→ **WHAT NEEDS TO BE DONE**:
Two lines below mark the span: the one containing "pm_reserve_fresh : forall" and the one containing "stays, however it ends. *)". Set down both, plus every line between, exactly as they stand, and nothing else.

____________

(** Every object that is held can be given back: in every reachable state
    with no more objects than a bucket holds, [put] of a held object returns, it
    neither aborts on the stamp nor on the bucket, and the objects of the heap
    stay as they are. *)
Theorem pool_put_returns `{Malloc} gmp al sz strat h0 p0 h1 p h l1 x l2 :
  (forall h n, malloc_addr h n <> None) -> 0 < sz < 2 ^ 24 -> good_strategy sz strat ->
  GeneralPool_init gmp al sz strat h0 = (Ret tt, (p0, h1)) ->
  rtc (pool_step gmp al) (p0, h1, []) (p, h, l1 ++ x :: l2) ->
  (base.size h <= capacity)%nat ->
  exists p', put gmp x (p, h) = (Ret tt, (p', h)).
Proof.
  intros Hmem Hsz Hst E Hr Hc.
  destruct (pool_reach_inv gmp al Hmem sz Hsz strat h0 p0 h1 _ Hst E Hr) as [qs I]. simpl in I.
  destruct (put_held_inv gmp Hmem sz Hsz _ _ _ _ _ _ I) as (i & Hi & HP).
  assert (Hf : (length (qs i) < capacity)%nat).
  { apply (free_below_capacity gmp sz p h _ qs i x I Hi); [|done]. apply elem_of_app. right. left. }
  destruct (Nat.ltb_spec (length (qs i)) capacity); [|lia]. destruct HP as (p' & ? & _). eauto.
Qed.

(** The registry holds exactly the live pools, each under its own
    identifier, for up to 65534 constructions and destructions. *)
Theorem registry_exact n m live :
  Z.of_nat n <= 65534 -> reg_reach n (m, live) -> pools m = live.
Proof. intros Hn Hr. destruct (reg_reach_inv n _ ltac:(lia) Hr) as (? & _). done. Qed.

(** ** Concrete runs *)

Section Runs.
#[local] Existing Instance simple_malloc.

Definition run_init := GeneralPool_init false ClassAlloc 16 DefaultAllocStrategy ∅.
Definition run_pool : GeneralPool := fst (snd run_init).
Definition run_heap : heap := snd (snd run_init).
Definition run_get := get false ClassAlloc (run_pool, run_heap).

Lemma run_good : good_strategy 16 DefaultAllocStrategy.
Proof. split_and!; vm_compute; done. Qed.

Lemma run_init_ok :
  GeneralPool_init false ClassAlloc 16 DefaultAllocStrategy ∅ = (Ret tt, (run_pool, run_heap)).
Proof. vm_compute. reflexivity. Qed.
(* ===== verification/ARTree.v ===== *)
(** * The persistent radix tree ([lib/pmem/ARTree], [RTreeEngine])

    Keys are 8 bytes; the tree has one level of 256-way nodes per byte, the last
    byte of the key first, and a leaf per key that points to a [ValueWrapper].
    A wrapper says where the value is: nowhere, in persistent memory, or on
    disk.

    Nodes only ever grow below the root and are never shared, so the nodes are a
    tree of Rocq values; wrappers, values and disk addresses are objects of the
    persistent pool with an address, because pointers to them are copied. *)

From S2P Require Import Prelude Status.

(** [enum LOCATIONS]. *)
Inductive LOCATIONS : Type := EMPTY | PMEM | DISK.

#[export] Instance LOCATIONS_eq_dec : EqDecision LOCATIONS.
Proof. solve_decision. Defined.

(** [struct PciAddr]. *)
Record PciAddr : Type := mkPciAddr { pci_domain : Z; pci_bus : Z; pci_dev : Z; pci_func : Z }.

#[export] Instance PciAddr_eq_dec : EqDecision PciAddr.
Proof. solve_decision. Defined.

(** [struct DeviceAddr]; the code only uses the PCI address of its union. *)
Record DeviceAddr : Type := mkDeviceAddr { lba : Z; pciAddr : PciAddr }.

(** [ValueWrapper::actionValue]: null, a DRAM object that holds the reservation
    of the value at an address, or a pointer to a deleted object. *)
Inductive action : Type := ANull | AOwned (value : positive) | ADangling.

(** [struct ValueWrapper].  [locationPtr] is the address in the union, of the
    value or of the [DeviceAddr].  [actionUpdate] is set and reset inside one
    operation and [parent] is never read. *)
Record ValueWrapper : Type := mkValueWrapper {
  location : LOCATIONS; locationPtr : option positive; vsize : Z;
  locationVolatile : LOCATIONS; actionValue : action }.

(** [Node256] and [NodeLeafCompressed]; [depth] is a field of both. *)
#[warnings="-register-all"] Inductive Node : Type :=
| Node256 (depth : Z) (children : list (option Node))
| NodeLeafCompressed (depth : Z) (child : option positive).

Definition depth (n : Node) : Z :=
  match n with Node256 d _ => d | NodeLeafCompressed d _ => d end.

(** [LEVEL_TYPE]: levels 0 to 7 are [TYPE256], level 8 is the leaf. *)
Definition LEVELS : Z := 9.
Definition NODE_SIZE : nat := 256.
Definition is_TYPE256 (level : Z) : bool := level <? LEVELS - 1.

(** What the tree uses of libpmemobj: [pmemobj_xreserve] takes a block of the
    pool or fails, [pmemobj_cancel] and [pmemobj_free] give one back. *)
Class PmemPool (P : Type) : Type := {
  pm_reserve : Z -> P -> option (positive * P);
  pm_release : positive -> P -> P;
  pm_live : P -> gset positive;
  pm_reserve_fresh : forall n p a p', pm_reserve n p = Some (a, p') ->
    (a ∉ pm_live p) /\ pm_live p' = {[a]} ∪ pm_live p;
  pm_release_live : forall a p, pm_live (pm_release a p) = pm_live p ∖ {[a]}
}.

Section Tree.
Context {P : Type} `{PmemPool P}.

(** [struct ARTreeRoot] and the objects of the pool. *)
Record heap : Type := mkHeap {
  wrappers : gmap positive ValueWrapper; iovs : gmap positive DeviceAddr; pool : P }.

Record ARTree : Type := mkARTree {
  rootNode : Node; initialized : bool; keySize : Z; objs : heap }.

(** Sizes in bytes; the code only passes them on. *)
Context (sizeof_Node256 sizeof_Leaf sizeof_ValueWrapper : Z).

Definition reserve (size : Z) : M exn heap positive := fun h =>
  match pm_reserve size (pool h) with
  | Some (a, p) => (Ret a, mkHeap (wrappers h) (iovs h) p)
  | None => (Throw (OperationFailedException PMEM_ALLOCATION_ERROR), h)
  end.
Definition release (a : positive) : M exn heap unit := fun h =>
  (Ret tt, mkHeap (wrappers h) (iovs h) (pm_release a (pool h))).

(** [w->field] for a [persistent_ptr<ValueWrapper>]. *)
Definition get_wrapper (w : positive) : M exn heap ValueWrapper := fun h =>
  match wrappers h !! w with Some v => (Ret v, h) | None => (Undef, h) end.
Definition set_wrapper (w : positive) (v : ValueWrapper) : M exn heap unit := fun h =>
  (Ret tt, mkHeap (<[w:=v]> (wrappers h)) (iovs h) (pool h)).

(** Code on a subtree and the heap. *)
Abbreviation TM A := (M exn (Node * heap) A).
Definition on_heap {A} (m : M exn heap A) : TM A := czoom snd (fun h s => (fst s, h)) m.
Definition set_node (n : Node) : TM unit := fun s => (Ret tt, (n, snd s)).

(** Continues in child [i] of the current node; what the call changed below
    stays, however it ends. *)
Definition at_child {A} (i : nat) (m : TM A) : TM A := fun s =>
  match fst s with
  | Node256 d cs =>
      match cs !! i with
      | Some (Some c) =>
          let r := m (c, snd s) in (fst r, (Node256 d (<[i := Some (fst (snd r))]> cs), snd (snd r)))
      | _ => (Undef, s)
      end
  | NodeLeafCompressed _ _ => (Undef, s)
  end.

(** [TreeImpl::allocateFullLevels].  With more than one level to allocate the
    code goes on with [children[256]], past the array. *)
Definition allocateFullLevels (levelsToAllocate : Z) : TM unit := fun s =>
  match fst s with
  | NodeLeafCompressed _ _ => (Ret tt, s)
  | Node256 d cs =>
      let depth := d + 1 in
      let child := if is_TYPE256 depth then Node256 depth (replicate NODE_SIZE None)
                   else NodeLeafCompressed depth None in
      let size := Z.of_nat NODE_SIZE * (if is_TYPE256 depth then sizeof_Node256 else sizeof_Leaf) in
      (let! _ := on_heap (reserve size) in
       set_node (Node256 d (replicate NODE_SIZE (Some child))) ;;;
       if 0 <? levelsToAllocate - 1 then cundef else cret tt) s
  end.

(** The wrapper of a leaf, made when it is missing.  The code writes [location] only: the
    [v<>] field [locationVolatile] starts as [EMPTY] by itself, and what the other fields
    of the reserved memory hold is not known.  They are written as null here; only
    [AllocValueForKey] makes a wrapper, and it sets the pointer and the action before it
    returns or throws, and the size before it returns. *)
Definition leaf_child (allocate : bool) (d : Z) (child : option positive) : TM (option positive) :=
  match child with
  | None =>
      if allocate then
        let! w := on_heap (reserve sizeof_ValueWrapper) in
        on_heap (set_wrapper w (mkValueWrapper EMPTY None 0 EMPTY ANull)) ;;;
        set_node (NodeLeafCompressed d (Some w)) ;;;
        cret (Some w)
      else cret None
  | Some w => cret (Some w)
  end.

____________

→ **REPLY**:
  pm_reserve_fresh : forall n p a p', pm_reserve n p = Some (a, p') ->
    (a ∉ pm_live p) /\ pm_live p' = {[a]} ∪ pm_live p;
  pm_release_live : forall a p, pm_live (pm_release a p) = pm_live p ∖ {[a]}
}.

Section Tree.
Context {P : Type} `{PmemPool P}.

(** [struct ARTreeRoot] and the objects of the pool. *)
Record heap : Type := mkHeap {
  wrappers : gmap positive ValueWrapper; iovs : gmap positive DeviceAddr; pool : P }.

Record ARTree : Type := mkARTree {
  rootNode : Node; initialized : bool; keySize : Z; objs : heap }.

(** Sizes in bytes; the code only passes them on. *)
Context (sizeof_Node256 sizeof_Leaf sizeof_ValueWrapper : Z).

Definition reserve (size : Z) : M exn heap positive := fun h =>
  match pm_reserve size (pool h) with
  | Some (a, p) => (Ret a, mkHeap (wrappers h) (iovs h) p)
  | None => (Throw (OperationFailedException PMEM_ALLOCATION_ERROR), h)
  end.
Definition release (a : positive) : M exn heap unit := fun h =>
  (Ret tt, mkHeap (wrappers h) (iovs h) (pm_release a (pool h))).

(** [w->field] for a [persistent_ptr<ValueWrapper>]. *)
Definition get_wrapper (w : positive) : M exn heap ValueWrapper := fun h =>
  match wrappers h !! w with Some v => (Ret v, h) | None => (Undef, h) end.
Definition set_wrapper (w : positive) (v : ValueWrapper) : M exn heap unit := fun h =>
  (Ret tt, mkHeap (<[w:=v]> (wrappers h)) (iovs h) (pool h)).

(** Code on a subtree and the heap. *)
Abbreviation TM A := (M exn (Node * heap) A).
Definition on_heap {A} (m : M exn heap A) : TM A := czoom snd (fun h s => (fst s, h)) m.
Definition set_node (n : Node) : TM unit := fun s => (Ret tt, (n, snd s)).

(** Continues in child [i] of the current node; what the call changed below
    stays, however it ends. *)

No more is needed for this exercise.